(Stored records)
--

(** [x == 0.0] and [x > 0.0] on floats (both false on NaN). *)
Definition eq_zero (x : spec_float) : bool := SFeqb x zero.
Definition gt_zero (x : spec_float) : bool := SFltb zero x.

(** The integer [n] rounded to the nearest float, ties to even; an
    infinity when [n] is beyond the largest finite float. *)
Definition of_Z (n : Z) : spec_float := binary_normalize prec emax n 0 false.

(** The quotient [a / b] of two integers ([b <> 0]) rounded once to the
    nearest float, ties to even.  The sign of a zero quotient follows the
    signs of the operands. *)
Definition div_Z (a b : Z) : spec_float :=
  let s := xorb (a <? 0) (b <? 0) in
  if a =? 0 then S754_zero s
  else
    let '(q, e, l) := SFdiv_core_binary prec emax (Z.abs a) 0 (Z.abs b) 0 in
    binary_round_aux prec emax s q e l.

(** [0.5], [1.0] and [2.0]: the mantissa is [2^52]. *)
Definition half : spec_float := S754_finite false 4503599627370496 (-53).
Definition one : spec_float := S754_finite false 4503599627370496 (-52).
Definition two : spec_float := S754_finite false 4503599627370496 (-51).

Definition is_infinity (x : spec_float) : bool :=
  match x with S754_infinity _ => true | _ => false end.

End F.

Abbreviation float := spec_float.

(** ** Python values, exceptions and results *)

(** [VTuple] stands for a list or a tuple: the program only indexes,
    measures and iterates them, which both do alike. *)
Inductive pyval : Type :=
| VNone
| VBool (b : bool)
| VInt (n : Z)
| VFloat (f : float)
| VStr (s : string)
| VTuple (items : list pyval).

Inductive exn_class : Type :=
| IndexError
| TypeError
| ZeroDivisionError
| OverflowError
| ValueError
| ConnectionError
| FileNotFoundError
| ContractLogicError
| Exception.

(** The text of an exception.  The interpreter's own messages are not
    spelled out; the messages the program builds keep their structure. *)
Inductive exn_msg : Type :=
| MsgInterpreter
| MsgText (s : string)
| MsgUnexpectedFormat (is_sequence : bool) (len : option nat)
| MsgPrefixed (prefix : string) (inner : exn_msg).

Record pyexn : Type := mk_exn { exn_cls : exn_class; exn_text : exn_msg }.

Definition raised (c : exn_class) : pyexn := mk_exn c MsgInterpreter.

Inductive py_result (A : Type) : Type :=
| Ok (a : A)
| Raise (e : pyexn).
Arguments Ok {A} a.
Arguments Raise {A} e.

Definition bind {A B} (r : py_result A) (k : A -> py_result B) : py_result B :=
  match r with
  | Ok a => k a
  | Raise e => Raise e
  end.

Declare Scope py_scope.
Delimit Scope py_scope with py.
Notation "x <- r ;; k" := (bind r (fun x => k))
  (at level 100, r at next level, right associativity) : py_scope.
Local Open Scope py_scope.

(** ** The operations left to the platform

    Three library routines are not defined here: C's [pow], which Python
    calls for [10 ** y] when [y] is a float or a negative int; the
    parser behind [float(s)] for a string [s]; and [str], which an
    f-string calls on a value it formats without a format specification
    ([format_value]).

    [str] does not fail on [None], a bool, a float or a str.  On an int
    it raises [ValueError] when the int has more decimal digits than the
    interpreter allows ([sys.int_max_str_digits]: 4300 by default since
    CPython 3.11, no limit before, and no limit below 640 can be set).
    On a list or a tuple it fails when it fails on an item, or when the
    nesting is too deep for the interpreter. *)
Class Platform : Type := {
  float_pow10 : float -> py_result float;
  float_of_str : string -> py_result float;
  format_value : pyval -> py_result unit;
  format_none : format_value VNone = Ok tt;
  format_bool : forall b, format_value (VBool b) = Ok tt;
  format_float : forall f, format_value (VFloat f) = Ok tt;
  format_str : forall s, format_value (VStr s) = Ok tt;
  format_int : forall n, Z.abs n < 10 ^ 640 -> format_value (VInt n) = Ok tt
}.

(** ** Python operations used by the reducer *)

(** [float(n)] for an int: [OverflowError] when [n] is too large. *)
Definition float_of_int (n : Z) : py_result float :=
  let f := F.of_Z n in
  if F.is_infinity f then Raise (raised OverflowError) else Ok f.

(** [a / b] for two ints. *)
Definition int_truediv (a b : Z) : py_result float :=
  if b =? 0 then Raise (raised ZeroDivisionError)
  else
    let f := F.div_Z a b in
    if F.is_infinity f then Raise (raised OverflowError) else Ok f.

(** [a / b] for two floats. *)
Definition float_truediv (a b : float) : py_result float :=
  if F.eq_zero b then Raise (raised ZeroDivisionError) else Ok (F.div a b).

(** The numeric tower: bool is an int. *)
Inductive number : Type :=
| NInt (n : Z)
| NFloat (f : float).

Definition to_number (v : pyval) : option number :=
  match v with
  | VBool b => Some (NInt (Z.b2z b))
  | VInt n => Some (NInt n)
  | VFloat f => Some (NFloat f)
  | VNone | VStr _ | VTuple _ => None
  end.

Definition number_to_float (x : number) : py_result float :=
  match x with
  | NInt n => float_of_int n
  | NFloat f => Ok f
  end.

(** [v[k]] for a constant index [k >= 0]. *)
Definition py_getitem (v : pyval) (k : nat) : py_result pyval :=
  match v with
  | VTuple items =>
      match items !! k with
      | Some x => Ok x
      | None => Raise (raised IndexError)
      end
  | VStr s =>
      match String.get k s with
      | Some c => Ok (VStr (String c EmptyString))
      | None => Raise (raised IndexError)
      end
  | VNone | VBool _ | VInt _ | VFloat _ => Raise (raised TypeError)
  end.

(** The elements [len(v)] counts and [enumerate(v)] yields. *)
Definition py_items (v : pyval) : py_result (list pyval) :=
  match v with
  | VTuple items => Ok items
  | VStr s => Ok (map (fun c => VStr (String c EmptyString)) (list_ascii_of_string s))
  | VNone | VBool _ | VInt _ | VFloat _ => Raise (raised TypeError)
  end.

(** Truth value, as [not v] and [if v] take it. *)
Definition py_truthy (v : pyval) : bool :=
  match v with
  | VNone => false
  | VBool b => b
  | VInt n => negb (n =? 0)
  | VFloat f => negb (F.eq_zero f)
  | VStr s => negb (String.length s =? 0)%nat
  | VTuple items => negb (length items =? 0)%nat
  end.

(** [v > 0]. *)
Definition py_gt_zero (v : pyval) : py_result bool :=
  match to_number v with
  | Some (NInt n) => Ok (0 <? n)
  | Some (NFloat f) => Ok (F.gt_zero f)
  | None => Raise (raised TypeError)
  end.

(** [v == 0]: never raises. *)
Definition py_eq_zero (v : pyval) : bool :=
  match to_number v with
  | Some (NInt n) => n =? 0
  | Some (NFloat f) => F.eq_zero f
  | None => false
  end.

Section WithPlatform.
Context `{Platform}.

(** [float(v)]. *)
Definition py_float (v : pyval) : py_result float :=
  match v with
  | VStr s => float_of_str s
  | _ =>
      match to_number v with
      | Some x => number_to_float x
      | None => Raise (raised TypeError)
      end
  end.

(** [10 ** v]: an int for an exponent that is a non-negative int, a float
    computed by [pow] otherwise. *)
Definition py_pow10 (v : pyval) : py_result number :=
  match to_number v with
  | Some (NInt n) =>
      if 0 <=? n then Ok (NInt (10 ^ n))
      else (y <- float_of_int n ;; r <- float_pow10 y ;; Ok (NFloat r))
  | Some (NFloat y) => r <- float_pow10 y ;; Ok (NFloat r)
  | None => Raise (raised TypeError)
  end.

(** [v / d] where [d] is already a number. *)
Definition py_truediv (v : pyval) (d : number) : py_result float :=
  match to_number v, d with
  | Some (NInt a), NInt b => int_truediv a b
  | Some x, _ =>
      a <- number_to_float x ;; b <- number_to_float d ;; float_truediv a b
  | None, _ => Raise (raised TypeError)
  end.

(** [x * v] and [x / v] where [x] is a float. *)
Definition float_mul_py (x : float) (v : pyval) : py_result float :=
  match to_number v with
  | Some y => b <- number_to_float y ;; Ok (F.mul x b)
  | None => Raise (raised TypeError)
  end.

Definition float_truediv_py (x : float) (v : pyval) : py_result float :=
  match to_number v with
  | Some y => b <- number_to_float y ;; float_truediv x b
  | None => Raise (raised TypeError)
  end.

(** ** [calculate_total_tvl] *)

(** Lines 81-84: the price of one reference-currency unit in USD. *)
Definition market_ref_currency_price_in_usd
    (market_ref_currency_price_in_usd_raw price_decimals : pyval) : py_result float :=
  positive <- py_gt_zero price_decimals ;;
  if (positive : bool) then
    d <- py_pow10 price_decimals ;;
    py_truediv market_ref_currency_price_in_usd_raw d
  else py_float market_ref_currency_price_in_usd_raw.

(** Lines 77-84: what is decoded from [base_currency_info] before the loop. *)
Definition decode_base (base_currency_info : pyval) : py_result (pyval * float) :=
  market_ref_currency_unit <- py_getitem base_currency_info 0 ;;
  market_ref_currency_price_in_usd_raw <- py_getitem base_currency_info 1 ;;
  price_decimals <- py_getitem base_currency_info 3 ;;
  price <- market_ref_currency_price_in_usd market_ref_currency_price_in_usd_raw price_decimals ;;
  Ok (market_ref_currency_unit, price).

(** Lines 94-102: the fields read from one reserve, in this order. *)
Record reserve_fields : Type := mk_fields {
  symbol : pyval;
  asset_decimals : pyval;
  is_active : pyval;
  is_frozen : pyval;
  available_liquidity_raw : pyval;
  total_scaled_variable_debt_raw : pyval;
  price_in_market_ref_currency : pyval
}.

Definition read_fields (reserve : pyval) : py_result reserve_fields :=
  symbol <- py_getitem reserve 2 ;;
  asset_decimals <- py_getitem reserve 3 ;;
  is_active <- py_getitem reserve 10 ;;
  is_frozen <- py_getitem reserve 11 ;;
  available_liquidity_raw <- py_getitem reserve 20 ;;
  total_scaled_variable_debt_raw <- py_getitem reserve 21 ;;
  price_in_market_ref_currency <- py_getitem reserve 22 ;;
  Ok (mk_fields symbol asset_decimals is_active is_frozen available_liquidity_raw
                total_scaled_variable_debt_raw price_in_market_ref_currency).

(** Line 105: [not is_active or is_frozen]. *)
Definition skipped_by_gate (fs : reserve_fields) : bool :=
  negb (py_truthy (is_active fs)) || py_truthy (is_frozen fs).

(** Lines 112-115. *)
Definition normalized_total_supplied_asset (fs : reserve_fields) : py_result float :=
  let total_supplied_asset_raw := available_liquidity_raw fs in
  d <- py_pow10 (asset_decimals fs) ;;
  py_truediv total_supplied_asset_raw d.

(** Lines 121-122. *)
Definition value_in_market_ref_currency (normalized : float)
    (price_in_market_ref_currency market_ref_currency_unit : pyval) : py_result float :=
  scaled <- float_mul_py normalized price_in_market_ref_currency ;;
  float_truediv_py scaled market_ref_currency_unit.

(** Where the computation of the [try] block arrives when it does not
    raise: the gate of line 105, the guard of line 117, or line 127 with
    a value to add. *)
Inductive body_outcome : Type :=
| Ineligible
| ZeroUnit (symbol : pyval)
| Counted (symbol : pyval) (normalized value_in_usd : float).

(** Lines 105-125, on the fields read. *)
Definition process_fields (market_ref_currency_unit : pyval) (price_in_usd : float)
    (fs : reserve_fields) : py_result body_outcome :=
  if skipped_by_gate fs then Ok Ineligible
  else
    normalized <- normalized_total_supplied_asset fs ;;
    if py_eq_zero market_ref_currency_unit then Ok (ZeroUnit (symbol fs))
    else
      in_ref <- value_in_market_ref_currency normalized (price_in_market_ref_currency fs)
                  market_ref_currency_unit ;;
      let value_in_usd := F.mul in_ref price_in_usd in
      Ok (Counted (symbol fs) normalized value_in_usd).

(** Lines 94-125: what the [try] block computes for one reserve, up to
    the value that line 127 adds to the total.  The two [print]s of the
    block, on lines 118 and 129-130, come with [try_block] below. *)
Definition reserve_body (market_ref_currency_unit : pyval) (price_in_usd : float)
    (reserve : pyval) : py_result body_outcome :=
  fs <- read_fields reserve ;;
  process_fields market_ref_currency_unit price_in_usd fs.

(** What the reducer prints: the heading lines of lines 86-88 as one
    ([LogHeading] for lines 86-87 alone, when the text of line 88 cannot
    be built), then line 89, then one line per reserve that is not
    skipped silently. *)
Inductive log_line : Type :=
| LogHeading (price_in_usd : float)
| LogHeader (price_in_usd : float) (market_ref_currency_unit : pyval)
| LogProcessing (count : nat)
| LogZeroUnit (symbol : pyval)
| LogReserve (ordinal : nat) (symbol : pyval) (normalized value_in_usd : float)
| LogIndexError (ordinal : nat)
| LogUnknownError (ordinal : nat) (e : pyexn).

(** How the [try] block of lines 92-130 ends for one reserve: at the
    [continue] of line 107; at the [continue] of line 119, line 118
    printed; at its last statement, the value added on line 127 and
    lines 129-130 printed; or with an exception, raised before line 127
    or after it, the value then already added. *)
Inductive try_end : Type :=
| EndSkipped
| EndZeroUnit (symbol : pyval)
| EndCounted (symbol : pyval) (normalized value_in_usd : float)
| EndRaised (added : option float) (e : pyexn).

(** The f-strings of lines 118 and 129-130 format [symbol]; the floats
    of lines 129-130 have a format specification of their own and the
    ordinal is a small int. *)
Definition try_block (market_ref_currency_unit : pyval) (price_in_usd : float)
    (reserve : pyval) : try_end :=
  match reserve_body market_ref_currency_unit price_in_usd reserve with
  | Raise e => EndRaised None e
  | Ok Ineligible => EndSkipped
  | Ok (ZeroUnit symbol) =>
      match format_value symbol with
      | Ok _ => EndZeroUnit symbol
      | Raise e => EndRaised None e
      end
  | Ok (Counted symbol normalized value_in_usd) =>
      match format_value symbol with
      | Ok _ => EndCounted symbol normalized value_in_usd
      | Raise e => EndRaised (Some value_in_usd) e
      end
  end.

--

> _Task description_
Only one stretch is wanted, so please give again exactly the lines from the start of the data through the line containing "(** The integer", both ends included.

> _Solution for this exercise_
(** [x == 0.0] and [x > 0.0] on floats (both false on NaN). *)
Definition eq_zero (x : spec_float) : bool := SFeqb x zero.
Definition gt_zero (x : spec_float) : bool := SFltb zero x.

(** The integer [n] rounded to the nearest float, ties to even; an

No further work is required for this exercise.